Curé des Avirons de 1908 à 1919, son passage dans la commune sera marqué par une série de conflits l'opposant au maire, Augustin Dupont et à son adjoint, Joachim Cadet.


Sur ses rapports avec ces derniers, le père Bougard dira en 1911 : "Je ne suis pas brouillé avec ces Messieurs, mais je ne puis les fréquenter. Dupont mène une vie scandaleuse, c'est un concubinaire public - dernièrement je lui ai dit qu'aux prochaines élections, je ne pourrai marcher avec lui, cela lui a déplu - Monsieur Cadet, moralement ne vaut pas plus que Dupont, mais il cache son jeu ; c'est un mauvais esprit ; jamais il met le pied à l'église."

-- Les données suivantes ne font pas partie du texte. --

(* ===== verification/GcHeap.v ===== *)
(** * GcHeap: the object heap the collector works on

    The heap of one VM as src/object.h and src/vm.h lay it out: objects with
    the header bits of the generational collector and a payload per kind, the
    native structures behind handles (fibers, threads), the frames and the
    other roots of [DiamondVm], the two object lists, the remembered set, the
    pools of swept blocks, and the byte counters.

    An object pointer is an address; [None] is [nullptr].  The intrusive lists
    ([DiamondObject.next]) are lists of addresses, head first.  A struct size
    is a parameter ([Layout]): no theorem depends on the padding of an ABI. *)

From S2P Require Import Prelude.
From Stdlib Require Import ZArith Lia Bool List SpecFloat.
From stdpp Require Import base numbers list gmap.

Local Open Scope Z_scope.
Local Open Scope c_scope.

Definition Addr := positive.
Definition FiberId := positive.

(** [DiamondValue] of src/value.h, with object pointers kept as pointers and a
    double as its IEEE value. *)
Inductive Value :=
  | VALUE_NIL
  | VALUE_BOOL (boolean : bool)
  | VALUE_INT (integer : Z)
  | VALUE_FLOAT (real : spec_float)
  | VALUE_OBJECT (object : option Addr)
  | VALUE_UNDEFINED
  | VALUE_CLASS (class_index : Z).

#[global] Instance spec_float_eq_dec : EqDecision spec_float.
Proof. solve_decision. Defined.

#[global] Instance Value_eq_dec : EqDecision Value.
Proof. solve_decision. Defined.

(** ** Frames and fibers *)

Inductive PendingKind :=
  | PENDING_NONE | PENDING_NORMAL | PENDING_RETURN | PENDING_EXCEPTION
  | PENDING_NONLOCAL | PENDING_JUMP.

#[global] Instance PendingKind_eq_dec : EqDecision PendingKind.
Proof. solve_decision. Defined.

Record PendingUnwind := { pending_kind : PendingKind; pending_value : Value }.

Inductive HandlerKind := HANDLER_RESCUE | HANDLER_ENSURE | HANDLER_ACTIVE_ENSURE.

#[global] Instance HandlerKind_eq_dec : EqDecision HandlerKind.
Proof. solve_decision. Defined.

Record UnwindHandler := {
  handler_kind : HandlerKind;
  saved_pending : PendingUnwind;
}.

(** One activation of [run_chunk]; [pending] and [handlers] may be null. *)
Record DiamondFrame := {
  registers : list Value;
  extra_roots : list Value;
  pending : option PendingUnwind;
  handlers : option (list UnwindHandler);
}.

(** [frame->previous] links give a chain, innermost frame first. *)
Definition FrameChain := list DiamondFrame.

Inductive FiberState :=
  | FIBER_NEW | FIBER_RUNNABLE | FIBER_RUNNING | FIBER_SUSPENDED
  | FIBER_COMPLETED | FIBER_FAILED.

#[global] Instance FiberState_eq_dec : EqDecision FiberState.
Proof. solve_decision. Defined.

Record DiamondFiber := {
  state : FiberState;
  result : Value;
  native_frames : FrameChain;
  resume_value : Value;
  entry_closure : option Addr;
  resumer_frames : FrameChain;
}.

(** The part of [DiamondThread] the collector reads. *)
Record DiamondThread := {
  joined : bool;
  internal_failure : bool;
  thread_result : Value;
}.

(** ** Objects *)

Record HashEntry := { key : Value; value : Value; hash : Z }.

(** [payload] of an object, by kind.  [count] of an Array or Hash is the
    length of its list; [capacity] the slots of its buffer; [cards] its dirty
    card table, null until the first index write after promotion.  A bucket
    holding [SIZE_MAX] is [None].  A native resource is an opaque identity. *)
Inductive Payload :=
  | STRING (chars : list Z)
  | SYMBOL (chars : list Z)
  | BIGNUM (negative : bool) (limbs : list Z)
  | TENSOR (rows cols : nat)
  | INSTANCE (type_parameter_count : nat) (fields : list Value)
  | ARRAY (values : list Value) (capacity : nat) (cards : option (list bool))
  | HASH (entries : list HashEntry) (capacity : nat)
      (buckets : list (option nat)) (cards : option (list bool))
  | CLOSURE (captures : list Value) (type_binding_count : nat)
  | CELL (contents : Value)
  | FIBER (fiber : option FiberId)
  | THREAD (thread : option DiamondThread)
  | PROCESS_RESULT (stdout_value stderr_value : Value)
  | PROCESS_HANDLE (pid : Z) (reaped : bool)
      (stdout_stream stderr_stream stdin_stream : Value)
  | PROCESS_STREAM (fd : Z)
  | FILE (stream write_stream : option Z)
  | LISTENER (fd : Z) (tls_context : option Z)
  | SOCKET (fd : Z)
  | UDP_SOCKET (fd : Z)
  | TLS_SOCKET (ssl : option Z) (handshake_pending : bool) (fd : Z)
      (received_session : option Z)
  | REGEXP (handle : Z)
  | PROGRAM_BUILDER (source_bundle : option Z) (program : Z)
  | CHANNEL (channel : Z)
  | SUPERVISOR (supervisor : Z)
  | SQLITE3 (db : option Z)
  | SQLITE3_STATEMENT (stmt : option Z)
  | POSTGRES (conn : option Z)
  | MYSQL (conn : option Z)
  | TIME (epoch : spec_float).

(** [DiamondObject]: the header bits and the payload behind them. *)
Record Object := {
  marked : bool;
  old : bool;
  remembered : bool;
  frozen : bool;
  payload : Payload;
}.

Definition with_marked (b : bool) (o : Object) : Object :=
  {| marked := b; old := old o; remembered := remembered o;
     frozen := frozen o; payload := payload o |}.

Definition with_old (b : bool) (o : Object) : Object :=
  {| marked := marked o; old := b; remembered := remembered o;
     frozen := frozen o; payload := payload o |}.

Definition with_remembered (b : bool) (o : Object) : Object :=
  {| marked := marked o; old := old o; remembered := b;
     frozen := frozen o; payload := payload o |}.

Definition with_payload (p : Payload) (o : Object) : Object :=
  {| marked := marked o; old := old o; remembered := remembered o;
     frozen := frozen o; payload := p |}.

Notation Heap := (gmap Addr Object).

(** ** Children

    The values an object holds, in the order the collector visits them. *)

Definition frame_values (f : DiamondFrame) : list Value :=
  registers f ++ extra_roots f ++
  match pending f with
  | Some p => if decide (pending_kind p = PENDING_NONE) then [] else [pending_value p]
  | None => []
  end ++
  match handlers f with
  | Some hs =>
      (fun h => pending_value (saved_pending h)) <$>
        filter (fun h => handler_kind h = HANDLER_ACTIVE_ENSURE) hs
  | None => []
  end.

Definition chain_values (fs : FrameChain) : list Value := fs ≫= frame_values.

Definition fiber_values (f : DiamondFiber) : list Value :=
  (if decide (state f = FIBER_RUNNING) then [] else chain_values (native_frames f))
  ++ [result f; resume_value f]
  ++ match entry_closure f with Some c => [VALUE_OBJECT (Some c)] | None => [] end.

Definition entry_values (e : HashEntry) : list Value := [key e; value e].

Definition payload_values (fibers : gmap FiberId DiamondFiber) (p : Payload)
    : list Value :=
  match p with
  | INSTANCE _ fields => fields
  | ARRAY values _ _ => values
  | HASH entries _ _ _ => entries ≫= entry_values
  | CLOSURE captures _ => captures
  | CELL v => [v]
  | FIBER (Some f) => from_option fiber_values [] (fibers !! f)
  | THREAD (Some t) =>
      if joined t && negb (internal_failure t) then [thread_result t] else []
  | PROCESS_RESULT out err => [out; err]
  | PROCESS_HANDLE _ _ out err inp => [out; err; inp]
  | _ => []
  end.

Definition pointer (v : Value) : option Addr :=
  match v with VALUE_OBJECT o => o | _ => None end.

(** The objects a list of values points to. *)
Definition pointers (vs : list Value) : list Addr := omap pointer vs.

Definition children (fibers : gmap FiberId DiamondFiber) (o : Object) : list Addr :=
  pointers (payload_values fibers (payload o)).

(** ** The virtual machine *)

Record Roots := {
  has_exception : bool;
  exception : Value;
  nonlocal_value : Value;
  adopted_programs : list (list Value);     (* bound values of each program *)
  argv_value : Value;
  env_value : Value;
  gc_protected : list Value;
  namespace_constants : list (bool * Value); (* initialized?, value *)
  class_variables : option (list Value);
  trapped_signal_handlers : list Value;
  frames : FrameChain;
  running_fibers : list FiberId;             (* innermost first, by resumer_fiber *)
  root_queue : option (list FiberId);
  vm_extra_roots : list Value;
}.

(** Calls the collector makes to release what an unreached object owns. *)
Inductive Release :=
  | Fclose (stream : Z) | CloseFd (fd : Z) | SslCtxFree (context : Z)
  | SslShutdown (ssl : Z) | SslFree (ssl : Z) | SslSessionFree (session : Z)
  | FiberFree (fiber : option FiberId) | ThreadFree (thread : option DiamondThread)
  | ChannelRelease (channel : Z) | SupervisorRelease (supervisor : Z)
  | RegexFree (handle : Z) | SourceBundleFree (bundle : Z) | ProgramFree (program : Z)
  | SqliteClose (db : Z) | SqliteFinalize (stmt : Z) | PqFinish (conn : Z)
  | MysqlClose (conn : Z) | WaitNoHang (pid : Z).

(** The free lists of swept blocks: [string_pool[i]], [instance_pool[n]] and
    [array_pool]. *)
Inductive Pool :=
  | STRING_POOL (index : nat)
  | INSTANCE_POOL (field_count : nat)
  | ARRAY_POOL.

#[global] Instance Pool_eq_dec : EqDecision Pool.
Proof. solve_decision. Defined.

#[global] Instance Pool_countable : Countable Pool.
Proof.
  refine (inj_countable'
    (fun p => match p with
     | STRING_POOL i => inl (inl i) | INSTANCE_POOL n => inl (inr n) | ARRAY_POOL => inr tt
     end)
    (fun s => match s with
     | inl (inl i) => STRING_POOL i | inl (inr n) => INSTANCE_POOL n | inr _ => ARRAY_POOL
     end) _).
  by intros [].
Defined.

Record Vm := {
  objects : Heap;
  fibers : gmap FiberId DiamondFiber;
  roots : Roots;
  young_objects : list Addr;
  old_objects : list Addr;
  remembered_set : list Addr;
  remembered_capacity : nat;
  bytes_allocated : Z;
  next_gc : Z;
  bytes_allocated_at_last_minor_gc : Z;
  minor_gc_threshold_bytes : Z;
  pool_bytes : Z;
  pools : gmap Pool (list Addr);
  released : list Release;                   (* latest first *)
}.

(** ** Struct sizes *)

Inductive Struct :=
  | DiamondValue_t | DiamondHashEntry_t | DiamondTypeBinding_t | size_t | uint32_t
  | double_t | DiamondString_t | DiamondSymbol_t | DiamondBignum_t | DiamondTensor_t
  | DiamondInstance_t | DiamondArray_t | DiamondHash_t | DiamondClosure_t | DiamondCell_t
  | DiamondFiberHandle_t | DiamondThreadHandle_t | DiamondProcessResult_t
  | DiamondProcessHandle_t | DiamondProcessStream_t | DiamondFileHandle_t
  | DiamondListenerHandle_t | DiamondSocketHandle_t | DiamondUdpSocketHandle_t
  | DiamondTlsSocketHandle_t | DiamondRegexp_t | DiamondProgramBuilder_t
  | DiamondProgram_t | DiamondChannelHandle_t | DiamondSupervisorHandle_t
  | DiamondSqlite3Handle_t | DiamondSqlite3StatementHandle_t | DiamondPostgresHandle_t
  | DiamondMysqlHandle_t | DiamondTime_t | DiamondFunction_t | pointer_t.

(** The ABI, and whether the build pools swept blocks (not under ASan). *)
Class Layout := {
  sizeof : Struct -> Z;
  sizeof_positive : forall t, 0 < sizeof t;
  sizeof_small : forall t, sizeof t < two_32;
  pooling : bool;
}.

(** The bytes an object counts for in [bytes_allocated]. *)
Definition object_size `{Layout} (p : Payload) : Z :=
  match p with
  | STRING chars => sizeof DiamondString_t + Z.of_nat (length chars) + 1
  | SYMBOL chars => sizeof DiamondSymbol_t + Z.of_nat (length chars) + 1
  | BIGNUM _ limbs => sizeof DiamondBignum_t + Z.of_nat (length limbs) * sizeof uint32_t
  | TENSOR rows cols =>
      sizeof DiamondTensor_t + Z.of_nat rows * Z.of_nat cols * sizeof double_t
  | INSTANCE type_parameter_count fields =>
      sizeof DiamondInstance_t + Z.of_nat (length fields) * sizeof DiamondValue_t +
      Z.of_nat type_parameter_count * sizeof DiamondTypeBinding_t
  | ARRAY _ capacity _ =>
      sizeof DiamondArray_t + Z.of_nat capacity * sizeof DiamondValue_t
  | HASH _ capacity buckets _ =>
      sizeof DiamondHash_t + Z.of_nat capacity * sizeof DiamondHashEntry_t +
      Z.of_nat (length buckets) * sizeof size_t
  | CLOSURE captures type_binding_count =>
      sizeof DiamondClosure_t + Z.of_nat (length captures) * sizeof DiamondValue_t +
      Z.of_nat type_binding_count * sizeof DiamondTypeBinding_t
  | CELL _ => sizeof DiamondCell_t
  | FIBER _ => sizeof DiamondFiberHandle_t
  | THREAD _ => sizeof DiamondThreadHandle_t
  | PROCESS_RESULT _ _ => sizeof DiamondProcessResult_t
  | PROCESS_HANDLE _ _ _ _ _ => sizeof DiamondProcessHandle_t
  | PROCESS_STREAM _ => sizeof DiamondProcessStream_t
  | FILE _ _ => sizeof DiamondFileHandle_t
  | LISTENER _ _ => sizeof DiamondListenerHandle_t
  | SOCKET _ => sizeof DiamondSocketHandle_t
  | UDP_SOCKET _ => sizeof DiamondUdpSocketHandle_t
  | TLS_SOCKET _ _ _ _ => sizeof DiamondTlsSocketHandle_t
  | REGEXP _ => sizeof DiamondRegexp_t
  | PROGRAM_BUILDER _ _ => sizeof DiamondProgramBuilder_t + sizeof DiamondProgram_t
  | CHANNEL _ => sizeof DiamondChannelHandle_t
  | SUPERVISOR _ => sizeof DiamondSupervisorHandle_t
  | SQLITE3 _ => sizeof DiamondSqlite3Handle_t
  | SQLITE3_STATEMENT _ => sizeof DiamondSqlite3StatementHandle_t
  | POSTGRES _ => sizeof DiamondPostgresHandle_t
  | MYSQL _ => sizeof DiamondMysqlHandle_t
  | TIME _ => sizeof DiamondTime_t
  end.

Lemma object_size_positive `{Layout} p : 0 < object_size p.
Proof.
  destruct p; simpl; repeat match goal with
  | |- context [sizeof ?t] =>
      lazymatch goal with
      | _ : 0 < sizeof t |- _ => fail
      | _ => pose proof (sizeof_positive t)
      end
  end; nia.
Qed.

(** The pool a swept object of this payload goes to, if any, and the bytes of
    its block. *)
Definition INSTANCE_POOL_FIELDS : nat := 8.
Definition STRING_POOL_CLASSES : nat := 8.

Definition instance_pool_index `{Layout} (field_count : nat) (generic : bool)
    : option nat :=
  if negb pooling || generic || (INSTANCE_POOL_FIELDS <? field_count)%nat then None
  else Some field_count.

Definition string_pool_index `{Layout} (length : nat) : option nat :=
  if negb pooling || (STRING_POOL_CLASSES * 16 <? length)%nat then None
  else
    let units := Z.to_nat ((sizeof DiamondString_t + Z.of_nat length + 1 + 15) / 16) in
    if (units <=? STRING_POOL_CLASSES)%nat then Some (units - 1)%nat else None.

Definition block_size `{Layout} (pool : Pool) : Z :=
  match pool with
  | STRING_POOL index => (Z.of_nat index + 1) * 16
  | INSTANCE_POOL field_count =>
      sizeof DiamondInstance_t + Z.of_nat field_count * sizeof DiamondValue_t
  | ARRAY_POOL => sizeof DiamondArray_t
  end.

Definition object_pool `{Layout} (p : Payload) : option Pool :=
  match p with
  | STRING chars => STRING_POOL <$> string_pool_index (length chars)
  | INSTANCE type_parameter_count fields =>
      INSTANCE_POOL <$>
        instance_pool_index (length fields) (negb (type_parameter_count =? 0)%nat)
  | ARRAY _ _ _ => if pooling then Some ARRAY_POOL else None
  | _ => None
  end.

Il est poursuivi à plusieurs reprises pour injures envers ses paroissiens.

En février 1910, il est condamné à cinq francs d'amende par le Juge de paix de Saint-Louis et en 1917, Joachim Cadet le traduit devant les tribunaux de Saint-Pierre. Il fait appel de sa condamnation et est acquitté par les juges.

Ses prises de position brutales et catégoriques contre les membres de l'Action Républicaine, les exclusions "arbitraires" de leurs enfants du catéchisme, le refus de baptiser ou de recevoir les paroissiens n'ayant pas acquitté le denier du culte, etc., lui attirent aussi des blâmes sévères de son évêque.

En 1913, Augustin Dupont demande le déplacement du curé perturbateur : "...ce curé turbulent, haineux et vindicatif, ne trouve rien de mieux que d'expulser en quelque sorte de l'église deux honorables familles de la localité (...). Il ne cesse de molester les gens de mon parti, qu'il repousse continuellement, soit de l'Église, soit de la Cure (...). En un mot, il crée journellement des troubles dans ma commune..." .

En 1914, le conseil municipal veut louer le presbytère, occupé jusqu'à lors gratuitement par le curé, 600 francs par an. Les terrains ayant été concédés gratuitement, en 1845 par M. Gastellier pour la construction de l'église et des bâtiments attenants et en 1897 par les
époux Clovis Mondon pour son agrandissement, les dissensions qui s'engagent entre les héritiers, le maire et le curé divisent la commune.

Dès le mois d'août 1917, le père Bougard, fatigué de ce climat conflictuel, demande son départ des Avirons qu'il n'obtiendra qu'en 1919.